--- EXERCISE AIM ---
If a line of the records holds the word "StandardScaler", copy it out.

--- AVAILABLE DATA ---
#####

Lemma feature_vector_std_explicit (scaler : StandardScaler)
    (meta_features : list float64) :
  List.length (mean_ scaler) = List.length features ->
  List.length (scale_ scaler) = List.length features ->
  List.length meta_features = List.length features ->
  existsb isinf meta_features = false ->
  feature_vector_std scaler meta_features
  = Ok (combine features
          (standardize_row meta_features (mean_ scaler) (scale_ scaler))).
Proof.
  intros Hm Hs Hlen Hinf. unfold feature_vector_std.
  rewrite scaler_transform_row by congruence.
  unfold bind. rewrite ravel_single. apply pd_Series_Ok.
  rewrite standardize_row_length; congruence.
Qed.

Lemma feature_ranks_row (w : list float64) :
  feature_ranks [w] = pd_Series (firstn (List.length features) w) features.
Proof. unfold feature_ranks. now rewrite ravel_transpose_row. Qed.

Lemma fitted_on_features_spec (scaler : StandardScaler) :
  fitted_on_features scaler = true ->
  List.length (mean_ scaler) = List.length features
  /\ List.length (scale_ scaler) = List.length features
  /\ forallb isfinite (mean_ scaler) = true
  /\ forallb (fun s => isfinite s && negb (s ==? zero)%float) (scale_ scaler)
     = true.
Proof.
  unfold fitted_on_features. intro H.
  apply andb_true_iff in H as [H H4].
  apply andb_true_iff in H as [H H3].
  apply andb_true_iff in H as [H1 H2].
  apply Nat.eqb_eq in H1, H2. auto.
Qed.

#####

--- ANSWER SPACE ---
Lemma feature_vector_std_explicit (scaler : StandardScaler)
Lemma fitted_on_features_spec (scaler : StandardScaler) :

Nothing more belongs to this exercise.